- **Exercise details**: Starting with the line containing "collaborating libraries are" and going on through the line containing "(** ** Axes and pyplot's global state *)", return the lines of the data below exactly, and only those.

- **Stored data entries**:
Content starts

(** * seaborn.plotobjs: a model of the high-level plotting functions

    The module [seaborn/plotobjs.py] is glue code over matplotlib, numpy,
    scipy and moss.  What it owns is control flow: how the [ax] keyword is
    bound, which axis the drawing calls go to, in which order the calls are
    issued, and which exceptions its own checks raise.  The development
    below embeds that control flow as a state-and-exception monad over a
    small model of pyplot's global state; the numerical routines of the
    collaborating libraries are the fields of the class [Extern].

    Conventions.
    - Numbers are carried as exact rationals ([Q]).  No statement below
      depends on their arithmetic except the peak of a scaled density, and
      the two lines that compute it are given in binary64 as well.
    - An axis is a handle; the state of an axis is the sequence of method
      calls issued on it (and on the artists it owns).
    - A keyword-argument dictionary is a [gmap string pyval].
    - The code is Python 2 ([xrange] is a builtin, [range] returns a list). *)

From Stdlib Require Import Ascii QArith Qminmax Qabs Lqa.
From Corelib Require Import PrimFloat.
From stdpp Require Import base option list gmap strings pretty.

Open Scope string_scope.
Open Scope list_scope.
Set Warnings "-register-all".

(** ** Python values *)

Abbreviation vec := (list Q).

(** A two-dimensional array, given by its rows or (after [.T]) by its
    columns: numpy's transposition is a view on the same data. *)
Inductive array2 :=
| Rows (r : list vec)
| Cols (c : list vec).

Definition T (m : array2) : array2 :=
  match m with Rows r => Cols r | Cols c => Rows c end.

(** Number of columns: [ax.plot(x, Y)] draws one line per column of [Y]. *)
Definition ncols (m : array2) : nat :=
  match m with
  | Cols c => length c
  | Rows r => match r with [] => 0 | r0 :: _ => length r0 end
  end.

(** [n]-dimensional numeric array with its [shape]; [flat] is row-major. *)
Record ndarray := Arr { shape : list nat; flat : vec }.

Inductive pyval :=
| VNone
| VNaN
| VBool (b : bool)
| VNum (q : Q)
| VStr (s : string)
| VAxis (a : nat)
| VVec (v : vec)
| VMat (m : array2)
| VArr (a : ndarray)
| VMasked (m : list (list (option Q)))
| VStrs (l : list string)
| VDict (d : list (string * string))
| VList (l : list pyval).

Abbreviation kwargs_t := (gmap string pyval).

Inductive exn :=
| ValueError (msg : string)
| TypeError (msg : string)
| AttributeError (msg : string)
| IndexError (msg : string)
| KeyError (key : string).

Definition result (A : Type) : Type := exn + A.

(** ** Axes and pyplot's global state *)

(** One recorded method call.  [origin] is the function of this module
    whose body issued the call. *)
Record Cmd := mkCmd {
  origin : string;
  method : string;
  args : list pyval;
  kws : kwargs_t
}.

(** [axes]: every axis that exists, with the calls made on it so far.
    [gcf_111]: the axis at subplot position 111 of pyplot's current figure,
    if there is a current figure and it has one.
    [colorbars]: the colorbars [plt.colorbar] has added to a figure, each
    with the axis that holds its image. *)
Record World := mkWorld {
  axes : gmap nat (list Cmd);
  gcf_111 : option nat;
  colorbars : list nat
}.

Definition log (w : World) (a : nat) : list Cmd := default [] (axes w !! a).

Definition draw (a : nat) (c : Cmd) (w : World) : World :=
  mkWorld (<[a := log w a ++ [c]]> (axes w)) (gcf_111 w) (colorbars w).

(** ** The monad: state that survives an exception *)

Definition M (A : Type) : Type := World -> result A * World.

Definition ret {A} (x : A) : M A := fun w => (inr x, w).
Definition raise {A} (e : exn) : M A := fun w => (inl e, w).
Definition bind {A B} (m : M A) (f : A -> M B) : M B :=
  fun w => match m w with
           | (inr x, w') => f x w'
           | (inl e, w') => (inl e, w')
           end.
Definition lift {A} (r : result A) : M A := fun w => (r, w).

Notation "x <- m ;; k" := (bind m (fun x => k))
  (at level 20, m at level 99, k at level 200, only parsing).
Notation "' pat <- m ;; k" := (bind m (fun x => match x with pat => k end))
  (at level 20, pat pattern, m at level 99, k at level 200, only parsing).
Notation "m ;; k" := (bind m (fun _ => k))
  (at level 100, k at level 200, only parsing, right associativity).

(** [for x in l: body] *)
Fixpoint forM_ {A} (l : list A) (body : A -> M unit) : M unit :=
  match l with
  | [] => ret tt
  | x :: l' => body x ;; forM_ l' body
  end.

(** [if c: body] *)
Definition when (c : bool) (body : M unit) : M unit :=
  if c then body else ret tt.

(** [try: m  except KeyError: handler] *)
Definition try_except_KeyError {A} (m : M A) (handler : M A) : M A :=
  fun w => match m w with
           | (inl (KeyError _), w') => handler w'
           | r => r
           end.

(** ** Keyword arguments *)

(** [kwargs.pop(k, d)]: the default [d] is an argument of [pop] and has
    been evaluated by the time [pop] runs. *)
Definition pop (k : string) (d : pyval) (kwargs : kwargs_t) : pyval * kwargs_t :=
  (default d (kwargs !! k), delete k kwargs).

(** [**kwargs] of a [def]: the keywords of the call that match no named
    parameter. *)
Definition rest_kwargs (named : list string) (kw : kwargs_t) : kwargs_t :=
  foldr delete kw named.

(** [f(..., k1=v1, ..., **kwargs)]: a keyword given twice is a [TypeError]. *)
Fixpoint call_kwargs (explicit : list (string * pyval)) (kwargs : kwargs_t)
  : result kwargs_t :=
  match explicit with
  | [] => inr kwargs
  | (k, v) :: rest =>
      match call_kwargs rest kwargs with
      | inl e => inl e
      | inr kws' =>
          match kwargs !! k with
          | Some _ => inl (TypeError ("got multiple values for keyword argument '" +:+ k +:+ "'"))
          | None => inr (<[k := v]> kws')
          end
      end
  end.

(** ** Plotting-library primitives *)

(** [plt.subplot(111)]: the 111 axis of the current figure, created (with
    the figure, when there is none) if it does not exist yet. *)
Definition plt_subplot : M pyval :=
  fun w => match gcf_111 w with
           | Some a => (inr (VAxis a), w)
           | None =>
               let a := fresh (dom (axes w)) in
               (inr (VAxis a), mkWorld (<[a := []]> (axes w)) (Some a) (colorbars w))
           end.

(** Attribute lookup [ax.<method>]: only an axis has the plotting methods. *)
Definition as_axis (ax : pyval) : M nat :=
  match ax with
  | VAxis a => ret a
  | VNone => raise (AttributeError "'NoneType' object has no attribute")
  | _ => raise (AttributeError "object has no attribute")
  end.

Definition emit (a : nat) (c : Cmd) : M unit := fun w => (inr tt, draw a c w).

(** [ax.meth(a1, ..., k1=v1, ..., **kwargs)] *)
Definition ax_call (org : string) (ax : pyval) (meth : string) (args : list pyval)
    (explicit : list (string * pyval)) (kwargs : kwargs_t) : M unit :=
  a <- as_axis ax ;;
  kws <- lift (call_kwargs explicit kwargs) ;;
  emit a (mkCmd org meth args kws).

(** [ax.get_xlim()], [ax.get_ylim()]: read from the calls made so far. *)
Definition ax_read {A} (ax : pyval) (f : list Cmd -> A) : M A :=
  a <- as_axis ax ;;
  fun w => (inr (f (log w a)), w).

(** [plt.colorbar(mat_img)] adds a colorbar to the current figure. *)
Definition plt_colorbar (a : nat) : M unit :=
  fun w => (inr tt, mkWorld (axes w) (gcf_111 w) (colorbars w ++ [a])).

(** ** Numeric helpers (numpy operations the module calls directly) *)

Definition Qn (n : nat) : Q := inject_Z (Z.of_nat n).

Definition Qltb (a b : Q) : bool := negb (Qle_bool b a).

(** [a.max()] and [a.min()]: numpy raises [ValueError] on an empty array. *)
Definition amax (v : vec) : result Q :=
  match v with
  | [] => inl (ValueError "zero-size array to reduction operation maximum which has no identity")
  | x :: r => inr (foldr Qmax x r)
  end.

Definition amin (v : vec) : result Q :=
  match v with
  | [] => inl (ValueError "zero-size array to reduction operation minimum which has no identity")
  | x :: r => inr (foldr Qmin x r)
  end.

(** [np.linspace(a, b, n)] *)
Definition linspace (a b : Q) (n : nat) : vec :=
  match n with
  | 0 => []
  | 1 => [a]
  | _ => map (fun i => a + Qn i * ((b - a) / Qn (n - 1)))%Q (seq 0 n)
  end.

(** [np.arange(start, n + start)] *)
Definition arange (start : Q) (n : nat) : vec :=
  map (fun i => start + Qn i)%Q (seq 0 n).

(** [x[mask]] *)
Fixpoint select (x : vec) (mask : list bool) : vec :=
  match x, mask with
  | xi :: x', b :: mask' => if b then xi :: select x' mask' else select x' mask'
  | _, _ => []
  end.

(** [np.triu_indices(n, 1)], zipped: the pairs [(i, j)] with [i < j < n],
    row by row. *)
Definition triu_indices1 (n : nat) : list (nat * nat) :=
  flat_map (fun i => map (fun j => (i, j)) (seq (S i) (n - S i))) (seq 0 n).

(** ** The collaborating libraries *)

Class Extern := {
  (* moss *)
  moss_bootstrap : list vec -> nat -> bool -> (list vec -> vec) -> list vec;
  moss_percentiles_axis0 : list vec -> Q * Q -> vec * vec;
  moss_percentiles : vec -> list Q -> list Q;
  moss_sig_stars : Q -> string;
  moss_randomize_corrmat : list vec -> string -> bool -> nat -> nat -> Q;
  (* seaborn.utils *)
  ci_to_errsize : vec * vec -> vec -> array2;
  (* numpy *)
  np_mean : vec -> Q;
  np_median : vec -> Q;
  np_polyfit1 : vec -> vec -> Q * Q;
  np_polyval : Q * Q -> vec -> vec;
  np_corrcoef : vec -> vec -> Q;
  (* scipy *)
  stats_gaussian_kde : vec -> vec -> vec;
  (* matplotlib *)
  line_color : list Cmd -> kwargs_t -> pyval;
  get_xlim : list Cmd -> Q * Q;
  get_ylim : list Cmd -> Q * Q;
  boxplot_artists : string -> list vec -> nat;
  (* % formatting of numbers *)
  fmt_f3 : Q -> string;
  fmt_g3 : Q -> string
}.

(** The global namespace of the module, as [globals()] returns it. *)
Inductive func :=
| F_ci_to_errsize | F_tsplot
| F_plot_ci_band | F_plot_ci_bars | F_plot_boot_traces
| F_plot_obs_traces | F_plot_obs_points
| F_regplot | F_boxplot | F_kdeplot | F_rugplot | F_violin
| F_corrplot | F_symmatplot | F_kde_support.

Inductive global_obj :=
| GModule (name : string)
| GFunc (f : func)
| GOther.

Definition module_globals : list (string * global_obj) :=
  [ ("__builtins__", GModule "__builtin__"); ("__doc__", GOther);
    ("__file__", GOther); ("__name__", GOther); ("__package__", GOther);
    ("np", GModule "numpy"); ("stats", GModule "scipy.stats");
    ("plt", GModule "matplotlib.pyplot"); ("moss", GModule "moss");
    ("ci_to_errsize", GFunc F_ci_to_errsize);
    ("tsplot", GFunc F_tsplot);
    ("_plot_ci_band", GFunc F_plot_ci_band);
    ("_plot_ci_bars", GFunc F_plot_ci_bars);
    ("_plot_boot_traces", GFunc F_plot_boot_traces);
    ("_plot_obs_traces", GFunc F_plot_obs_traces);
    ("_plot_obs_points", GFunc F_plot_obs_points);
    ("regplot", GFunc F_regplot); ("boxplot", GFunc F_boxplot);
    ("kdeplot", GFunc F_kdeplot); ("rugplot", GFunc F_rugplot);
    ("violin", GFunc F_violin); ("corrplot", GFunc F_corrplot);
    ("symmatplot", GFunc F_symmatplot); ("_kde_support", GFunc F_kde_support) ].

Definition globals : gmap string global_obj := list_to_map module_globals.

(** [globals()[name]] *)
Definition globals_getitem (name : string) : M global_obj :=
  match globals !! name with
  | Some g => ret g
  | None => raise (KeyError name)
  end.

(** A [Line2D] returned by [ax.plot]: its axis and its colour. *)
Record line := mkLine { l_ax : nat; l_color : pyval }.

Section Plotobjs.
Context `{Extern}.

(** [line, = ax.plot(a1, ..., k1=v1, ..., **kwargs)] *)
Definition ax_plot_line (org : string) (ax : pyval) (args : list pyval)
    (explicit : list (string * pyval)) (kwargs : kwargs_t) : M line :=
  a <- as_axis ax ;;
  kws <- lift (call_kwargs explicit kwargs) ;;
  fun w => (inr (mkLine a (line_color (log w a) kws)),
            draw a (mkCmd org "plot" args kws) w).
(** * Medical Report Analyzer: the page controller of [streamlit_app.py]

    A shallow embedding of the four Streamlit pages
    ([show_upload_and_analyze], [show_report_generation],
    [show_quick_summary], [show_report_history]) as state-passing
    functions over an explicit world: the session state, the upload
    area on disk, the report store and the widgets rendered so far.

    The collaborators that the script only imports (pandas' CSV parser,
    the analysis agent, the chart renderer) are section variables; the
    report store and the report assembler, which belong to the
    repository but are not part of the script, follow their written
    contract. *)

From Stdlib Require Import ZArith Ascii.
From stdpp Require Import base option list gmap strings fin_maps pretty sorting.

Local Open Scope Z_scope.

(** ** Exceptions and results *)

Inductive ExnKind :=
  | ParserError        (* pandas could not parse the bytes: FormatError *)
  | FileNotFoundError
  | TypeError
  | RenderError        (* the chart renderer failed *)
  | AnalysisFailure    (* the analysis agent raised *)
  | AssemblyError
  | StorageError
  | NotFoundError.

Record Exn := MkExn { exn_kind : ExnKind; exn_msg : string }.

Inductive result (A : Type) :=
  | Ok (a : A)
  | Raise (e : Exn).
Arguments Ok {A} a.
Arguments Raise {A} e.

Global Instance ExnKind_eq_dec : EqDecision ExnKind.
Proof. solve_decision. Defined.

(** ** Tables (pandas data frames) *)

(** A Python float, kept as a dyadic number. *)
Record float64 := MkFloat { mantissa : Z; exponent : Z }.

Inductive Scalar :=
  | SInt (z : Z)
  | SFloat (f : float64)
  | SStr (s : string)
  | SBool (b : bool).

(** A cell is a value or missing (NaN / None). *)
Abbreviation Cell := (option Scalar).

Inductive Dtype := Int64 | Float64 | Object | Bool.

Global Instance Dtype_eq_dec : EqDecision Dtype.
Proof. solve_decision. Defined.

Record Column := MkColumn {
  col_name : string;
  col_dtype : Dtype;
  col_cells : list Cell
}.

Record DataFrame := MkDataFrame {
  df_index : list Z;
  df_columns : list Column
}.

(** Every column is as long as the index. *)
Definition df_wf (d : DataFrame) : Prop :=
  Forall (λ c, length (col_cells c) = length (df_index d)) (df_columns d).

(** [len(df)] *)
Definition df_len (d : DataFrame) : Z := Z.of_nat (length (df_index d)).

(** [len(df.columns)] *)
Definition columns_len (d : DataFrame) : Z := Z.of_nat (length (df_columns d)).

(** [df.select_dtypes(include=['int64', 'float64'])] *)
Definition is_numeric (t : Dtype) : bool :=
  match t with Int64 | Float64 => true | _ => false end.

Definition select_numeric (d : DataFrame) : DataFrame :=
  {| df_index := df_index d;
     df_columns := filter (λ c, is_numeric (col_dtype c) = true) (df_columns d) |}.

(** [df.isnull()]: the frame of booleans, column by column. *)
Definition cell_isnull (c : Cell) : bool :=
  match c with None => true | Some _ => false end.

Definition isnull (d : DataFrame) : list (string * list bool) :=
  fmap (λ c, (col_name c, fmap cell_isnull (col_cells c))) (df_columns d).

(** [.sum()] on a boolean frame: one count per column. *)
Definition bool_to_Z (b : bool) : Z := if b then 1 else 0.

Content ends

- **Your response**:
    collaborating libraries are the fields of the class [Extern].

    Conventions.
    - Numbers are carried as exact rationals ([Q]).  No statement below
      depends on their arithmetic except the peak of a scaled density, and
      the two lines that compute it are given in binary64 as well.
    - An axis is a handle; the state of an axis is the sequence of method
      calls issued on it (and on the artists it owns).
    - A keyword-argument dictionary is a [gmap string pyval].
    - The code is Python 2 ([xrange] is a builtin, [range] returns a list). *)

From Stdlib Require Import Ascii QArith Qminmax Qabs Lqa.
From Corelib Require Import PrimFloat.
From stdpp Require Import base option list gmap strings pretty.

Open Scope string_scope.
Open Scope list_scope.
Set Warnings "-register-all".

(** ** Python values *)

Abbreviation vec := (list Q).

(** A two-dimensional array, given by its rows or (after [.T]) by its
    columns: numpy's transposition is a view on the same data. *)
Inductive array2 :=
| Rows (r : list vec)
| Cols (c : list vec).

Definition T (m : array2) : array2 :=
  match m with Rows r => Cols r | Cols c => Rows c end.

(** Number of columns: [ax.plot(x, Y)] draws one line per column of [Y]. *)
Definition ncols (m : array2) : nat :=
  match m with
  | Cols c => length c
  | Rows r => match r with [] => 0 | r0 :: _ => length r0 end
  end.

(** [n]-dimensional numeric array with its [shape]; [flat] is row-major. *)
Record ndarray := Arr { shape : list nat; flat : vec }.

Inductive pyval :=
| VNone
| VNaN
| VBool (b : bool)
| VNum (q : Q)
| VStr (s : string)
| VAxis (a : nat)
| VVec (v : vec)
| VMat (m : array2)
| VArr (a : ndarray)
| VMasked (m : list (list (option Q)))
| VStrs (l : list string)
| VDict (d : list (string * string))
| VList (l : list pyval).

Abbreviation kwargs_t := (gmap string pyval).

Inductive exn :=
| ValueError (msg : string)
| TypeError (msg : string)
| AttributeError (msg : string)
| IndexError (msg : string)
| KeyError (key : string).

Definition result (A : Type) : Type := exn + A.

(** ** Axes and pyplot's global state *)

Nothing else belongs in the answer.